* Goal of the exercise *
In the listing below, find the line with "rewrite decide_True by (rewrite" and the line with "- apply decode_bind_Some". Repeat those two lines and all lines between them exactly.

* Data shown *
(* ===== verification/StorageReference.v ===== *)
(** * Reference instances of the codecs and of the raw store

    Concrete base codecs, vectors that cannot hold more than their bound, a store
    that is a function from keys to values, and hashes that keep the first sixteen
    bytes: instances of the interfaces of [Codec.v] and [Storage.v], which show that
    their laws can hold together and make the storage layout run. *)
From S2P Require Import Prelude Frame Configs Codec Storage Reference.
From S2P Require Swarm Template Runtime.
From Stdlib Require Import Strings.Byte.

Local Open Scope Z_scope.

#[local] Existing Instance Runtime.pallet_eq_dec.

(** ** Integers, little-endian *)
Definition le_digit (i : nat) (n : Z) : byte := index_byte (n / 256 ^ Z.of_nat i mod 256).
Definition le4 (n : Z) : bytes := [le_digit 0 n; le_digit 1 n; le_digit 2 n; le_digit 3 n].
Definition un_le4 (a b c d : byte) : Z :=
  byte_index a + 256 * (byte_index b + 256 * (byte_index c + 256 * byte_index d)).

Lemma un_le4_le4 n : fits 32 n -> un_le4 (le_digit 0 n) (le_digit 1 n) (le_digit 2 n) (le_digit 3 n) = n.
Proof.
  unfold fits, umax, un_le4, le_digit. intros Hn.
  rewrite !byte_index_byte by (unfold fits, umax;
    match goal with |- _ <= ?a mod 256 <= _ => pose proof (Z.mod_pos_bound a 256) end; lia).
  change (256 ^ Z.of_nat 0) with 1. change (256 ^ Z.of_nat 1) with 256.
  change (256 ^ Z.of_nat 2) with (256 * 256). change (256 ^ Z.of_nat 3) with (256 * 256 * 256).
  rewrite Z.div_1_r, <- !Z.div_div by lia.
  assert (n / 256 / 256 / 256 < 256) by (rewrite !Z.div_div by lia; apply Z.div_lt_upper_bound; lia).
  pose proof (Z.div_mod n 256). pose proof (Z.div_mod (n / 256) 256).
  pose proof (Z.div_mod (n / 256 / 256) 256). pose proof (Z.div_pos n 256).
  pose proof (Z.div_pos (n / 256) 256). pose proof (Z.div_pos (n / 256 / 256) 256).
  rewrite (Z.mod_small (n / 256 / 256 / 256)) by lia. lia.
Qed.

Lemma le4_un_le4 a b c d : le4 (un_le4 a b c d) = [a; b; c; d].
Proof.
  unfold le4, un_le4, le_digit.
  pose proof (byte_index_fits a) as Ha. pose proof (byte_index_fits b) as Hb.
  pose proof (byte_index_fits c) as Hc. pose proof (byte_index_fits d) as Hd.
  unfold fits, umax in *. change (2 ^ 8 - 1) with 255 in *.
  change (256 ^ Z.of_nat 0) with 1. change (256 ^ Z.of_nat 1) with 256.
  change (256 ^ Z.of_nat 2) with (256 * 256). change (256 ^ Z.of_nat 3) with (256 * 256 * 256).
  rewrite Z.div_1_r, <- !Z.div_div by lia.
  assert (E : forall x y, 0 <= x <= 255 -> (x + 256 * y) / 256 = y)
    by (intros x y Hx; rewrite Z.mul_comm, Z.div_add, Z.div_small by lia; lia).
  assert (M : forall x y, 0 <= x <= 255 -> (x + 256 * y) mod 256 = x)
    by (intros x y Hx; rewrite Z.mul_comm, Z.mod_add, Z.mod_small by lia; lia).
  rewrite !E, !M by lia. rewrite (Z.mod_small (byte_index d)) by lia. by rewrite !index_byte_index.
Qed.

Lemma un_le4_fits a b c d : fits 32 (un_le4 a b c d).
Proof.
  pose proof (byte_index_fits a). pose proof (byte_index_fits b).
  pose proof (byte_index_fits c). pose proof (byte_index_fits d).
  unfold fits, umax, un_le4 in *. lia.
Qed.

#[export] Instance u32_codec : Codec u32 := {|
  scale_encode n := le4 (uval n);
  scale_decode bs :=
    match bs with
    | a :: b :: c :: d :: rest => (fun n => (n, rest)) <$> to_uint 32 (un_le4 a b c d)
    | _ => None
    end;
|}.

#[export] Instance u32_codec_ok : CodecOk u32.
Proof.
  intros n bs rest. unfold scale_decode, scale_encode, u32_codec. split.
  - destruct bs as [|a [|b [|c [|d bs]]]]; try done.
    destruct (to_uint _ _) as [m|] eqn:Hm; [|done]. intros [= <- <-].
    apply to_uint_Some in Hm. by rewrite Hm, le4_un_le4.
  - intros ->. cbn [app le4]. rewrite un_le4_le4 by apply uval_fits. by rewrite to_uint_uval.
Qed.

#[export] Instance u32_max_len : MaxEncodedLen u32 := 4.
#[export] Instance u32_len_ok : MaxEncodedLenOk u32.
Proof. by intros n. Qed.

(** ** Compact lengths: one byte below 64, two below [2^14] *)
#[export] Instance ref_compact : Compacts := fun n =>
  if decide (n < 64) then [index_byte (4 * n)]
  else [index_byte ((4 * n + 1) mod 256); index_byte ((4 * n + 1) / 256)].
#[export] Instance ref_compact_ok : CompactsOk.
Proof. intros n _. unfold compact, ref_compact. by case_decide. Qed.

Definition read_compact : Decoder Z :=
  a ← read_byte;
  if decide (byte_index a mod 4 = 0) then mret (byte_index a / 4)
  else if decide (byte_index a mod 4 = 1) then
    b ← read_byte;
    let n := (byte_index a + 256 * byte_index b) / 4 in
    if decide (64 <= n) then mret n else invalid
  else invalid.

Lemma read_compact_compact n rest :
  0 <= n < 2 ^ 14 -> read_compact (compact n ++ rest) = Some (n, rest).
Proof.
  intros Hn. unfold compact, ref_compact, read_compact.
  case_decide as Hs; cbn [app]; unfold mbind, Decoder_bind, mret, Decoder_ret; cbn [read_byte].
  - rewrite byte_index_byte by (unfold fits, umax; lia).
    rewrite decide_True by (rewrite Z.mul_comm; apply Z.mod_mul; lia).
    by rewrite Z.mul_comm, Z.div_mul by lia.
  - pose proof (Z.div_mod (4 * n + 1) 256). pose proof (Z.mod_pos_bound (4 * n + 1) 256).
    pose proof (Z.div_lt_upper_bound (4 * n + 1) 256 256). pose proof (Z.div_pos (4 * n + 1) 256).
    rewrite !byte_index_byte by (unfold fits, umax; lia).
    assert (E : (4 * n + 1) mod 256 mod 4 = 1).
    { replace (4 * n + 1) with (1 + n * 4) by lia. rewrite Z.mod_mod_divide by (by exists 64).
      by rewrite Z.mod_add by lia. }
    rewrite decide_False, decide_True by (rewrite E; lia).
    cbn [read_byte]. rewrite byte_index_byte by (unfold fits, umax; lia). replace ((4 * n + 1) mod 256 + 256 * ((4 * n + 1) / 256)) with (1 + n * 4) by lia.
    rewrite Z.div_add by lia. change (1 / 4) with 0. cbn [Z.add]. by rewrite decide_True by lia.
Qed.

Lemma compact_read_compact bs n rest :
  read_compact bs = Some (n, rest) -> 0 <= n < 2 ^ 14 /\ bs = compact n ++ rest.
Proof.
  unfold read_compact. intros Hd. apply decode_bind_Some in Hd as (a & mid & Ha & Hd). decode_inv.
  pose proof (byte_index_fits a) as Hf. unfold fits, umax in Hf. change (2 ^ 8 - 1) with 255 in Hf.
  pose proof (Z.div_mod (byte_index a) 4). case_decide as H0; [|case_decide as H1; [|done]].
  - decode_inv. unfold compact, ref_compact. rewrite decide_True by lia.
    replace (4 * (byte_index a / 4)) with (byte_index a) by lia.
    rewrite index_byte_index. split; [lia | done].
  - apply decode_bind_Some in Hd as (b & mid' & Hb & Hd). decode_inv.
    pose proof (byte_index_fits b) as Hg. unfold fits, umax in Hg. change (2 ^ 8 - 1) with 255 in Hg.
    set (m := byte_index a + 256 * byte_index b) in *.
    assert (Hm : 4 * (m / 4) + 1 = m).
    { unfold m. pose proof (Z.div_mod m 4).
      replace (byte_index a + 256 * byte_index b) with (byte_index a + byte_index b * 64 * 4) by lia.
      rewrite Z.div_add by lia. lia. }
    case_decide; [|done]. decode_inv. unfold compact, ref_compact. rewrite decide_False by lia.
    rewrite Hm. unfold m. rewrite (Z.mul_comm 256), Z.mod_add, Z.div_add by lia.
    rewrite (Z.mod_small (byte_index a)), (Z.div_small (byte_index a)) by lia. rewrite Z.add_0_l. rewrite !index_byte_index.
    split; [|done]. change (2 ^ 14) with 16384. unfold m in Hm.
    rewrite (Z.mul_comm 256) in Hm. lia.
Qed.

(** ** Vectors *)
Fixpoint read_many {A} `{!Codec A} (n : nat) : Decoder (list A) :=
  match n with
  | O => mret []
  | S n => a ← scale_decode; l ← read_many n; mret (a :: l)
  end.

Lemma read_many_Some `{CodecOk A} n bs (l : list A) rest :
  read_many n bs = Some (l, rest) <-> length l = n /\ bs = concat (scale_encode <$> l) ++ rest.
Proof.
  revert bs l rest. induction n as [|n IH]; intros bs l rest; cbn [read_many].
  { rewrite decode_ret_Some. destruct l; naive_solver. }
  rewrite decode_bind_Some. split.
  - intros (a & mid & Ha & Hd). apply scale_inverts in Ha as ->.
    apply decode_bind_Some in Hd as (l' & mid' & Hl & Hd). apply IH in Hl as [Hl ->]. decode_inv.
    cbn. by rewrite <- app_assoc.
  - destruct l as [|a l]; [by intros []|]. intros [[= Hl] ->]. cbn. rewrite <- app_assoc.
    eexists _, _. split; [apply scale_decode_encode|]. apply decode_bind_Some. eexists _, _.
    split; [by apply IH | done].
Qed.

(** Lists with a property that keeps them short: the part of the list codec that
    accepts them. *)
Section short_lists.
Context {A : Type} (P : list A -> Prop) `{!forall l, Decision (P l)}.

Definition to_short (l : list A) : option (dsig P) :=
  match decide (P l) with left H => Some (dexist l H) | right _ => None end.

Lemma to_short_Some l v : to_short l = Some v <-> `v = l.
Proof.
  unfold to_short. destruct (decide (P l)) as [Hl|Hl].
  - split; [by intros [= <-]|]. intros E. f_equal. apply dsig_eq. by rewrite E.
  - split; [done|]. intros <-. by destruct Hl; apply (proj2_dsig v).
Qed.

Definition short_codec `{!Codec A} : Codec (dsig P) := {|
  scale_encode v := compact (Z.of_nat (length (`v))) ++ concat (scale_encode <$> `v);
  scale_decode := n ← read_compact; l ← read_many (Z.to_nat n);
    match to_short l with Some v => mret v | None => invalid end;
|}.

Lemma short_codec_ok `{CodecOk A} :
  (forall l, P l -> Z.of_nat (length l) < 2 ^ 14) -> @CodecOk (dsig P) short_codec.
Proof.
  intros Hshort v bs rest. unfold scale_decode at 1, scale_encode at 1, short_codec.
  pose proof (Hshort _ (proj2_dsig v)) as Hw. split.
  - intros Hd. apply decode_bind_Some in Hd as (n & mid & Hn & Hd).
    apply compact_read_compact in Hn as [Hn ->].
    apply decode_bind_Some in Hd as (l & mid' & Hl & Hd). apply read_many_Some in Hl as [Hl ->].
    destruct (to_short l) as [v'|] eqn:E; [|done]. apply to_short_Some in E. decode_inv.
    rewrite Hl, Z2Nat.id by lia. by rewrite <- app_assoc.
  - intros ->. rewrite <- app_assoc. apply decode_bind_Some. eexists _, _.
    split; [apply read_compact_compact; lia|]. apply decode_bind_Some. eexists _, _.
    split; [apply read_many_Some; by rewrite Nat2Z.id|].
    by rewrite (proj2 (to_short_Some (`v) v) eq_refl).
Qed.
End short_lists.

(** A bounded vector: a list together with its bound. *)
Definition within (l : list Swarm.Command) : Prop := Z.of_nat (length l) <= MaxGlobalCommands.
#[export] Instance within_dec l : Decision (within l).
Proof. unfold within. apply _. Defined.
Definition bounded : Type := dsig within.

Lemma within_length l : within l <-> Z.of_nat (length l) <= MaxGlobalCommands.
Proof. done. Qed.

Lemma within_nil : within [].
Proof. vm_compute. discriminate. Qed.

Definition to_bounded (l : list Swarm.Command) : option bounded := to_short within l.

Lemma to_bounded_Some l b : to_bounded l = Some b <-> `b = l.
Proof. apply to_short_Some. Qed.

#[export] Instance bounded_vec : BoundedVec Swarm.Command := {|
  bvec := bounded;
  bv_default := dexist [] within_nil;
  bv_slice b := `b;
  bv_try_push a b :=
    match to_bounded (`b ++ [a]) with Some b' => (ROk tt, b') | None => (RErr a, b) end;
  bv_remove i b := a ← `b !! i; b' ← to_bounded (delete i (`b)); Some (a, b');
|}.

#[export] Instance bounded_vec_ok : BoundedVecOk Swarm.Command Swarm.MaxGlobalCommands.
Proof.
  split; cbn [bv_default bv_slice bv_try_push bv_remove bounded_vec bvec];
    change Swarm.MaxGlobalCommands with MaxGlobalCommands; [done|..].
  - intros a b Hb. destruct (to_bounded _) as [b'|] eqn:E; [by apply to_bounded_Some in E|].
    unfold to_bounded, to_short in E. destruct (decide _) as [|Hn]; [done|]. destruct Hn.
    apply within_length. rewrite length_app. cbn [length]. lia.
  - intros a b Hb. destruct (to_bounded _) as [b'|] eqn:E; [|done].
    apply to_bounded_Some in E. pose proof (proj1 (within_length _) (proj2_dsig b')) as Hw.
    rewrite E, length_app in Hw. cbn [length] in Hw. lia.
  - intros i b c Hc. rewrite Hc. cbn. destruct (to_bounded _) as [b'|] eqn:E.
    + apply to_bounded_Some in E. eauto.
    + unfold to_bounded, to_short in E. destruct (decide _) as [|Hn]; [done|]. destruct Hn.
      pose proof (proj1 (within_length _) (proj2_dsig b)) as Hw. apply within_length.
      rewrite length_delete by eauto. lia.
  - intros i b Hi. by rewrite Hi.
Qed.

#[export] Instance bounded_codec : Codec (bvec Swarm.Command) := short_codec within.

#[export] Instance bounded_vec_codec : BoundedVecCodec Swarm.Command.
Proof.
  split; [|done]. refine (short_codec_ok within _). intros l Hl. apply (proj1 (within_length l)) in Hl.
  assert (MaxGlobalCommands < 2 ^ 14) by done. lia.
Qed.

(** ** Other pallets: one, a call without arguments in [Sudo] *)
#[export] Instance ref_other_calls : OtherCalls unit := {|
  other_pallet _ := Runtime.Sudo;
  other_encode _ := [];
  other_decode p := if decide (p = Runtime.Sudo) then mret tt else invalid;
|}.
#[export] Instance ref_other_calls_ok : OtherCallsOk unit.
Proof.
  split; [|intros p [] bs rest; cbn; by case_decide|done]. by intros [] rest.
Qed.

(** ** Hashes: the first sixteen bytes, padded *)
Definition first16 (bs : bytes) : bytes := take 16 (bs ++ replicate 16 x00).
#[export] Instance ref_hashers : StorageHashers := {|
  twox_128 := first16; blake2_128 := first16;
|}.
#[export] Instance ref_hashers_ok : StorageHashersOk.
Proof.
  assert (Hlen : forall bs, length (first16 bs) = 16%nat).
  { intros bs. unfold first16. rewrite length_take, length_app, length_replicate. lia. }
  split; [done..| |by vm_compute].
  intros p q E. apply (inj (fun o => o)).
  assert (Hd : forall p, find (fun q => bool_decide (first16 (name_bytes (pallet_name p)) =
    first16 (name_bytes (pallet_name q)))) Runtime.all_pallets = Some p) by by intros [].
  pose proof (Hd p) as Hp. pose proof (Hd q) as Hq. unfold twox_128, ref_hashers in E.
  rewrite E, Hq in Hp. by injection Hp as ->.
Qed.

(** ** The store *)
Record store : Type := {
  st_get : bytes -> option bytes;
  st_events : list (RuntimeEvent Z);
  st_number : Z;
}.

#[export] Instance ref_raw : RawStorage store := {|
  raw_get k w := st_get w k;
  raw_put k v w := {|
    st_get k' := if decide (k = k') then Some v else st_get w k';
    st_events := st_events w; st_number := st_number w |};
|}.
#[export] Instance ref_raw_ok : RawStorageOk store.
Proof. by intros k k' v w. Qed.

Definition ref_events : EventSink store (RuntimeEvent Z) := {|
  es_deposit e w := {| st_get := st_get w; st_number := st_number w;
    st_events := if st_number w =? 0 then st_events w else st_events w ++ [e] |};
  es_log := st_events;
  es_recording w := negb (st_number w =? 0);
|}.
#[export] Instance ref_events_ok : EventSinkOk ref_events.
Proof. split; [|done]. intros e w. cbn. by destruct (st_number w =? 0). Qed.
#[export] Instance ref_events_apart : SystemEventsApart ref_events.
Proof. by split. Qed.

#[export] Instance store_layer : StorageLayer store := fun m w =>
  match m w with (Ok a, w') => (Ok a, w') | (Err e, _) => (Err e, w) | (Panic, _) => (Panic, w) end.
#[export] Instance store_layer_ok : StorageLayerOk store.
Proof. split; [intros m w w' H | intros m w e w' H]; unfold with_storage_layer, store_layer; by rewrite H. Qed.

* Solution to the problem *
    rewrite decide_True by (rewrite Z.mul_comm; apply Z.mod_mul; lia).
    by rewrite Z.mul_comm, Z.div_mul by lia.
  - pose proof (Z.div_mod (4 * n + 1) 256). pose proof (Z.mod_pos_bound (4 * n + 1) 256).
    pose proof (Z.div_lt_upper_bound (4 * n + 1) 256 256). pose proof (Z.div_pos (4 * n + 1) 256).
    rewrite !byte_index_byte by (unfold fits, umax; lia).
    assert (E : (4 * n + 1) mod 256 mod 4 = 1).
    { replace (4 * n + 1) with (1 + n * 4) by lia. rewrite Z.mod_mod_divide by (by exists 64).
      by rewrite Z.mod_add by lia. }
    rewrite decide_False, decide_True by (rewrite E; lia).
    cbn [read_byte]. rewrite byte_index_byte by (unfold fits, umax; lia). replace ((4 * n + 1) mod 256 + 256 * ((4 * n + 1) / 256)) with (1 + n * 4) by lia.
    rewrite Z.div_add by lia. change (1 / 4) with 0. cbn [Z.add]. by rewrite decide_True by lia.
Qed.

Lemma compact_read_compact bs n rest :
  read_compact bs = Some (n, rest) -> 0 <= n < 2 ^ 14 /\ bs = compact n ++ rest.
Proof.
  unfold read_compact. intros Hd. apply decode_bind_Some in Hd as (a & mid & Ha & Hd). decode_inv.
  pose proof (byte_index_fits a) as Hf. unfold fits, umax in Hf. change (2 ^ 8 - 1) with 255 in Hf.
  pose proof (Z.div_mod (byte_index a) 4). case_decide as H0; [|case_decide as H1; [|done]].
  - decode_inv. unfold compact, ref_compact. rewrite decide_True by lia.
    replace (4 * (byte_index a / 4)) with (byte_index a) by lia.
    rewrite index_byte_index. split; [lia | done].
  - apply decode_bind_Some in Hd as (b & mid' & Hb & Hd). decode_inv.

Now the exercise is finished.